Wagner eliminou o elemento satírico do livro e reescreveu o final – o que lhe permitiu abordar temas caros, como a redenção por meio do amor. Ainda assim, em sua montagem para o Festival do Theatro da Paz, em Belém, o diretor Caetano Vilela optou por voltar ao original de Heine e dele extrair elementos a serem retrabalhados em sua concepção.

O primeiro deles, retratado durante a abertura, é a tentativa de suicídio da jovem Senta. O segundo é o estabelecimento de um jogo de espelhos entre ela e o Holandês. Os dois, afinal, na esperança que nutrem pelo encontro do amor (assim como nas expectativas que nele depositam), compartilham o mesmo mundo de fantasia.

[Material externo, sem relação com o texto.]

(** X15.  The log of a successful run holds the MGRS error when the scene
    id has no tile designator, then one debug record for each image path,
    in the order of the paths, each naming the path joined to the asset
    href prefix, or to the granule href when the prefix is absent or
    empty. *)
Theorem successful_run_log
    (K : Constants) (X : Collaborators) (W : World) (href : string)
    (tol : float) (ap : option (list Provider))
    (rhm : option ReadHrefModifier) (prefix : option string)
    (md : Metadata) (item : Item) :
  read_metadata K X W href tol rhm = Ok md ->
  fst (create_item K X W href tol ap rhm prefix) = Ok item ->
  snd (create_item K X W href tol ap rhm prefix)
  = (match Re.search MGRS_PATTERN (scene_id md) with
     | Some _ => []
     | None => [LogError (mgrs_error_message (scene_id md))]
     end
     ++ map (fun p =>
               classifier_call (Py.path_join (asset_base href prefix) p))
          (image_paths md))%list.
Proof.
  intros Hread Hrun.
  rewrite (create_item_read K X W href tol ap rhm prefix md Hread) in *.
  apply assemble_parts in Hrun
    as (item0 & assets & item5 & Hext & Himg & Hadd & _).
  unfold assemble. cbv zeta.
  rewrite (bind_snd_Ok _ _ Hext), (bind_snd_Ok _ _ Himg).
  unfold Dict.items. rewrite Hadd, bind_lift_Ok. simpl.
  rewrite app_nil_r.
  rewrite (extensions_stage_log K href md _ item0 Hext).
  now rewrite (image_assets_stage_log K X href prefix md assets Himg).
Qed.

Lemma successful_run_log_witness :
  snd (create_item Sample.constants Sample.collaborators Tiles.world
         Tiles.tile_href 0%float None None (Some ""))
  = [ classifier_call "s3://sentinel-s2-l2a/tiles/1/C/CV/2016/3/27/0/R10m/B02.jp2";
      classifier_call "s3://sentinel-s2-l2a/tiles/1/C/CV/2016/3/27/0/R20m/SCL.jp2" ].
Proof.
  rewrite (successful_run_log Sample.constants Sample.collaborators
             Tiles.world Tiles.tile_href 0%float None None (Some "")
             Tiles.tile_metadata Tiles.tile_item).
  - vm_compute. reflexivity.
  - vm_compute. reflexivity.
  - vm_compute. reflexivity.
Defined.

(** *** Where the image assets point *)

Lemma map_M_In {A B : Type} (f : A -> M B) (l : list A) (bs : list B) :
  fst (map_M f l) = Ok bs ->
  forall b, In b bs -> exists a, In a l /\ fst (f a) = Ok b.
Proof.
  revert bs. induction l as [|x r IH]; intros bs; simpl.
  - intros E. injection E as <-. intros b [].
  - intros H. apply bind_Ok in H as (b0 & Hb0 & H).
    apply bind_Ok in H as (bs' & Hbs & H). simpl in H. injection H as <-.
    intros b [<-|Hin].
    + exists x. auto.
    + destruct (IH bs' Hbs b Hin) as (a & Ha & Hf). exists a. auto.
Qed.

Lemma image_asset_href_media K X href rts bbox m key asset :
  fst (image_asset_from_href K X href rts bbox (Some m)) = Ok (key, asset) ->
  asset_href asset = href /\ asset_media_type asset = Some m.
Proof.
  intros H. apply image_asset_from_href_Ok in H as (amt & Hmt & H).
  unfold resolve_media_type in Hmt. injection Hmt as <-.
  destruct H as [(_ & H)|(_ & r & shape & tr & _ & H)].
  - apply preview_asset_Ok in H. tauto.
  - destruct (Re.search BAND_ID_PATTERN href) as [g|].
    + apply band_asset_Ok in H as ((? & ? & _) & _). auto.
    + apply auxiliary_asset_Ok in H as ((? & ? & _) & _). auto.
Qed.
Lemma counts_flatten_ok params batch fw :
  counts_match params (batch, fw) = true ->
  flatten_and_check params fw (trg batch) = Ok (flat_shifted_target (trg batch)).
Proof.
  rewrite flatten_and_check_spec. unfold counts_match. simpl.
  destruct (flat_output_rows params (out_shape fw)) as [rows|e]; [|discriminate].
  intros ->. reflexivity.
Qed.















(** ** The epoch loop: what one completed epoch consists of *)

Section OrchestratorFacts.

Variable params : HyperParams.
Variable world : Collaborators.

Lemma train_one_epoch_completed epoch l l' :
  train_one_epoch params world epoch l = Completed l' ->
  exists t1 it train_loss_avg hard its val_loss_avg t4 t6,
    select_iterator params epoch
      {| self := set_epoch epoch (self l);
         hard_training_instances := hard_training_instances l |} = Ok (t1, it)
    /\ train_epoch params (self_iterations t1) (batches world epoch it)
       = Ok (train_loss_avg, hard, its)
    /\ validate params (dev_batches world epoch) = Ok val_loss_avg
    /\ periodic_decode world (after_validation epoch train_loss_avg val_loss_avg its t1)
       = Ok t4
    /\ checkpoint_epoch params world epoch val_loss_avg (scheduler_step val_loss_avg t4)
       = Ok t6
    /\ l' = {| self := t6; hard_training_instances := Some hard |}.
Proof.
  unfold train_one_epoch.
  destruct (select_iterator _ _ _) as [[t1 it]|e] eqn:Hs; [|discriminate].
  destruct (train_epoch _ _ _) as [[[tl hard] its]|e] eqn:Ht; [|discriminate].
  destruct (validate _ _) as [val|e] eqn:Hv; [|discriminate].
  destruct (periodic_decode _ _) as [t4|e] eqn:Hd; [|discriminate].
  destruct (checkpoint_epoch _ _ _ _ _) as [t6|e] eqn:Hc; [|discriminate].
  intros [= <-]. exists t1, it, tl, hard, its, val, t4, t6.
  split; [reflexivity|]. split; [exact Ht|]. split; [reflexivity|].
  split; [exact Hd|]. split; [exact Hc|reflexivity].
Qed.

Lemma select_iterator_off epoch l :
  boosting_applies params epoch = false ->
  select_iterator params epoch l
  = Ok (self l, {| dataset := self_train_iter (self l); made_by_boosting := false |}).
Proof. unfold select_iterator. now intros ->. Qed.

Lemma select_iterator_on epoch l hard :
  boosting_applies params epoch = true ->
  hard_training_instances l = Some hard ->
  select_iterator params epoch l
  = Ok (set_train_iter (data_extend (self_train_iter (self l)) (create_example_objs hard))
          (self l),
        create_boosted_dataset
          (data_extend (self_train_iter (self l)) (create_example_objs hard))).
Proof. unfold select_iterator. now intros -> ->. Qed.

Lemma periodic_decode_frame t t' :
  periodic_decode world t = Ok t' ->
  self_train_iter t' = self_train_iter t
  /\ self_best_val_loss t' = self_best_val_loss t
  /\ disk t' = disk t
  /\ self_scheduler t' = self_scheduler t
  /\ exists texts, self_summary_writer t' = self_summary_writer t ++ texts
                   /\ Forall (fun en => exists tag s n, en = Text tag s n) texts.
Proof.
  unfold periodic_decode.
  destruct (_ =? 0); [discriminate|].
  destruct (_ =? 0).
  - destruct (greedy_decode world (self_epoch t)) as [tr|e]; [|discriminate].
    intros [= <-]. repeat split; try reflexivity.
    eexists; split; [reflexivity|].
    apply Forall_forall. intros en Hin. apply list_elem_of_In, in_map_iff in Hin.
    destruct Hin as (x & <- & _). eauto.
  - intros [= <-]. repeat split; try reflexivity.
    exists []. split; [now rewrite app_nil_r|constructor].
Qed.

Lemma scheduler_step_frame v t :
  self_train_iter (scheduler_step v t) = self_train_iter t
  /\ self_best_val_loss (scheduler_step v t) = self_best_val_loss t
  /\ disk (scheduler_step v t) = disk t
  /\ self_summary_writer (scheduler_step v t) = self_summary_writer t.
Proof. unfold scheduler_step. destruct (self_scheduler t); repeat split. Qed.

Lemma checkpoint_epoch_frame epoch v t t' :
  checkpoint_epoch params world epoch v t = Ok t' ->
  self_train_iter t' = self_train_iter t
  /\ self_summary_writer t' = self_summary_writer t
  /\ self_scheduler t' = self_scheduler t.
Proof.
  unfold checkpoint_epoch.
  destruct (save_checkpoint _ _ _ _) as [fs|e]; [|discriminate]. cbn [bind].
  destruct (float_lt _ _); intros [= <-]; repeat split.
Qed.

(** A completed epoch leaves [hard_training_instances] bound, and without
    boosting it leaves the example collection of [train_iter] alone. *)
Lemma train_one_epoch_no_boost epoch l l' :
  boosting_applies params epoch = false ->
  train_one_epoch params world epoch l = Completed l' ->
  self_train_iter (self l') = self_train_iter (self l)
  /\ is_Some (hard_training_instances l').
Proof.
  intros Hoff H.
  apply train_one_epoch_completed in H
    as (t1 & it & tl & hard & its & val & t4 & t6 & Hsel & _ & _ & Hd & Hc & ->).
  rewrite select_iterator_off in Hsel by assumption. injection Hsel as <- <-.
  apply periodic_decode_frame in Hd as (Hd & _).
  apply checkpoint_epoch_frame in Hc as (Hc & _).
  destruct (scheduler_step_frame val t4) as (Hs & _).
  cbn [self hard_training_instances]. split; [|eauto].
  rewrite Hc, Hs, Hd. reflexivity.
Qed.

Lemma train_loop_warmup n start l l' :
  (forall e, (start <= e < start + n)%nat -> boosting_applies params e = false) ->
  train_loop params world (seq start n) l = Completed l' ->
  self_train_iter (self l') = self_train_iter (self l)
  /\ (is_Some (hard_training_instances l) -> is_Some (hard_training_instances l'))
  /\ ((0 < n)%nat -> is_Some (hard_training_instances l')).
Proof.
  revert start l. induction n as [|n IH]; intros start l Hoff; cbn [seq train_loop].
  - intros [= <-]. repeat split; [auto|lia].
  - destruct (train_one_epoch params world start l) as [l1|e l1] eqn:H1; [|discriminate].
    intros Hrest.
    apply train_one_epoch_no_boost in H1 as [Hd Hh]; [|apply Hoff; lia].
    apply IH in Hrest as (Hd' & Hh' & _); [|intros e He; apply Hoff; lia].
    rewrite Hd', Hd. auto.
Qed.

End OrchestratorFacts.

(** ** Warmup *)

(** C9. With boosting enabled and a warmup count [w >= 0], a run of
    [n <= w] completed epochs has not touched the example collection of
    [train_iter], each of the epochs 1..w trains on [train_iter] itself,
    and after [w] completed epochs the next one, epoch [w+1], extends the
    collection by last epoch's hard examples and trains on the iterator
    made by [create_boosted_dataset]. *)
Theorem warmup_gates_boosting params world (t : Trainer) (n : nat) (l : Loop) :
  boost params = true ->
  0 <= boost_warmup params ->
  Z.of_nat n <= boost_warmup params ->
  train_loop params world (seq 0 n) (enter_loop params t) = Completed l ->
  self_train_iter (self l) = self_train_iter t
  /\ (forall e l0, Z.of_nat e + 1 <= boost_warmup params ->
        select_iterator params e l0
        = Ok (self l0, {| dataset := self_train_iter (self l0);
                          made_by_boosting := false |}))
  /\ (Z.of_nat n = boost_warmup params ->
      exists hard,
        hard_training_instances l = Some hard
        /\ select_iterator params n l
           = Ok (set_train_iter
                   (data_extend (self_train_iter (self l)) (create_example_objs hard))
                   (self l),
                 create_boosted_dataset
                   (data_extend (self_train_iter (self l)) (create_example_objs hard)))).
Proof.
  intros Hb Hw Hn Hrun.
  assert (Hoff : forall e, Z.of_nat e + 1 <= boost_warmup params ->
                           boosting_applies params e = false).
  { intros e He. unfold boosting_applies. rewrite Hb. simpl. apply Z.ltb_ge. lia. }
  apply train_loop_warmup in Hrun as (Hd & Hkeep & Hpos).
  2:{ intros e He. apply Hoff. lia. }
  split; [exact Hd|]. split.
  - intros e l0 He. apply select_iterator_off. now apply Hoff.
  - intros Heq.
    assert (Hsome : is_Some (hard_training_instances l)).
    { destruct n as [|n]; [|apply Hpos; lia].
      apply Hkeep. unfold enter_loop. cbn [hard_training_instances].
      replace (boost_warmup params) with 0 by lia. simpl. eauto. }
    destruct Hsome as [hard Hhard]. exists hard. split; [exact Hhard|].
    apply select_iterator_on; [|exact Hhard].
    unfold boosting_applies. rewrite Hb. simpl. apply Z.ltb_lt. lia.
Qed.

Lemma warmup_gates_boosting_witness :
  self_train_iter (self warmup_run) = demo_data
  /\ exists hard,
       hard_training_instances warmup_run = Some hard
       /\ select_iterator (demo_params 2 (1 # 2) 2) 2 warmup_run
          = Ok (set_train_iter (data_extend demo_data (create_example_objs hard))
                  (self warmup_run),
                create_boosted_dataset
                  (data_extend demo_data (create_example_objs hard))).
Proof.
  assert (Hrun : train_loop (demo_params 2 (1 # 2) 2) demo_world (seq 0 2)
                   (enter_loop (demo_params 2 (1 # 2) 2) demo_trainer)
                 = Completed warmup_run) by (vm_compute; reflexivity).
  destruct (warmup_gates_boosting (demo_params 2 (1 # 2) 2) demo_world demo_trainer
              2 warmup_run eq_refl ltac:(simpl; lia) ltac:(simpl; lia) Hrun)
    as (Hd & _ & Hnext).
  split; [exact Hd|].
  destruct (Hnext eq_refl) as (hard & Hh & Hs).
  exists hard. split; [exact Hh|].
  rewrite Hd in Hs. exact Hs.
Defined.

(** ** The checkpoint manager *)

Lemma foldl_drop_lookup (ks : list string) (m : gmap string tensor) (k : string) :
  foldl (fun sd key => if endswith key "weight_hh_l0" then delete key sd else sd) m ks !! k
  = if is_legacy k && bool_decide (k ∈ ks) then None else m !! k.
Proof.
  revert m. induction ks as [|a ks IH]; intros m; cbn [foldl].
  - rewrite bool_decide_eq_false_2 by apply not_elem_of_nil.
    now rewrite andb_false_r.
  - rewrite IH. unfold is_legacy.
    destruct (decide (a = k)) as [->|Hne].
    + rewrite (bool_decide_eq_true_2 (k ∈ k :: ks)) by apply list_elem_of_here.
      rewrite andb_true_r.
      destruct (endswith k "weight_hh_l0") eqn:Hk; simpl.
      * destruct (bool_decide (k ∈ ks)); [reflexivity|apply lookup_delete_eq].
      * reflexivity.
    + assert (Hiff : bool_decide (k ∈ a :: ks) = bool_decide (k ∈ ks)).
      { apply bool_decide_ext. rewrite elem_of_cons.
        split; [intros [Heq|Hin]; [congruence|exact Hin]|now right]. }
      rewrite Hiff.
      destruct (endswith k "weight_hh_l0" && bool_decide (k ∈ ks)); [reflexivity|].
      destruct (endswith a "weight_hh_l0"); [|reflexivity].
      now apply lookup_delete_ne.
Qed.

(** The loop deletes exactly the legacy keys. *)
Lemma drop_legacy_keys_lookup (sd : gmap string tensor) (k : string) :
  drop_legacy_keys sd !! k = if is_legacy k then None else sd !! k.
Proof.
  unfold drop_legacy_keys. rewrite foldl_drop_lookup.
  destruct (is_legacy k); [|reflexivity]. simpl.
  destruct (bool_decide (k ∈ map fst (map_to_list sd))) eqn:Hin; [reflexivity|].
  apply bool_decide_eq_false_1 in Hin.
  destruct (sd !! k) as [v|] eqn:Hv; [|reflexivity].
  exfalso. apply Hin. apply list_elem_of_In, in_map_iff.
  exists (k, v). split; [reflexivity|].
  now apply list_elem_of_In, elem_of_map_to_list.
Qed.

Lemma drop_legacy_keys_id (sd : gmap string tensor) :
  (forall k, is_Some (sd !! k) -> is_legacy k = false) ->
  drop_legacy_keys sd = sd.
Proof.
  intros Hno. apply map_eq. intros k. rewrite drop_legacy_keys_lookup.
  destruct (is_legacy k) eqn:Hk; [|reflexivity].
  destruct (sd !! k) eqn:Hv; [|reflexivity].
  rewrite Hno in Hk by eauto. discriminate.
Qed.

Tudo isso – e aqui entra outro aspecto da concepção cênica de Vilela, diretor no Brasil da Companhia Ópera Seca, grupo criado por Gerald Thomas – se dá em um armazém de uma região portuária. Os figurinos evocam o universo grunge, e paredes de contêineres estão repletas de pichações no alfabeto rúnico que, segundo explicou o diretor em entrevista ao Estado em julho, guarda semelhança com pichações dos prédios paulistanos. A qualidade da produção está no modo como esses elementos dialogam de forma harmoniosa, em uma narrativa fluente – mas jamais óbvia. O navio do Holandês, por exemplo, chega por cima do palco e, por conta disso, é também suporte para a iluminação. Há aí uma quebra com a linearidade, assim como na grande cena coral do terceiro ato, na qual, por meio do trabalho de luz, o diretor inverte a dinâmica cênica e insere o público na ação

Há uma coerência estética na programação do Festival do Teatro da Paz, o que permite o desenvolvimento dos corpos estáveis. No Navio Fantasma, no entanto, a orquestra teve desempenho irregular, em especial se comparada com sua boa atuação em Il Trovatore, de Verdi, apresentada em agosto, ou mesmo na Salomé, de Strauss, que encerrou a edição do ano passado do evento. Sob a regência de Miguel Campos Neto, foi apenas no terceiro ato que o grupo mostrou seu verdadeiro potencial, ajustando em especial o equilíbrio entre os naipes e recriando de maneira mais clara a riqueza de coloridos e texturas da partitura.

O barítono Rodrigo Esteves foi o destaque da noite como o Holandês, em uma interpretação musical e eficiente ao encontrar tons de lirismo em meio à aspereza de um homem amaldiçoado. Já à Senta da soprano Tati Helene, faltou presença cênica e vocal que fizesse jus à importância da personagem no desenvolvimento da trama. A surpresa da noite foi o tenor brasileiro radicado nos Estados Unidos Ricardo Kamura, um Erik de timbre bonito e nuançado. O baixo Denis Sedov e o tenor Antonio Wilson Azevedo tiveram desempenhos corretos como Daland e o Steuermann.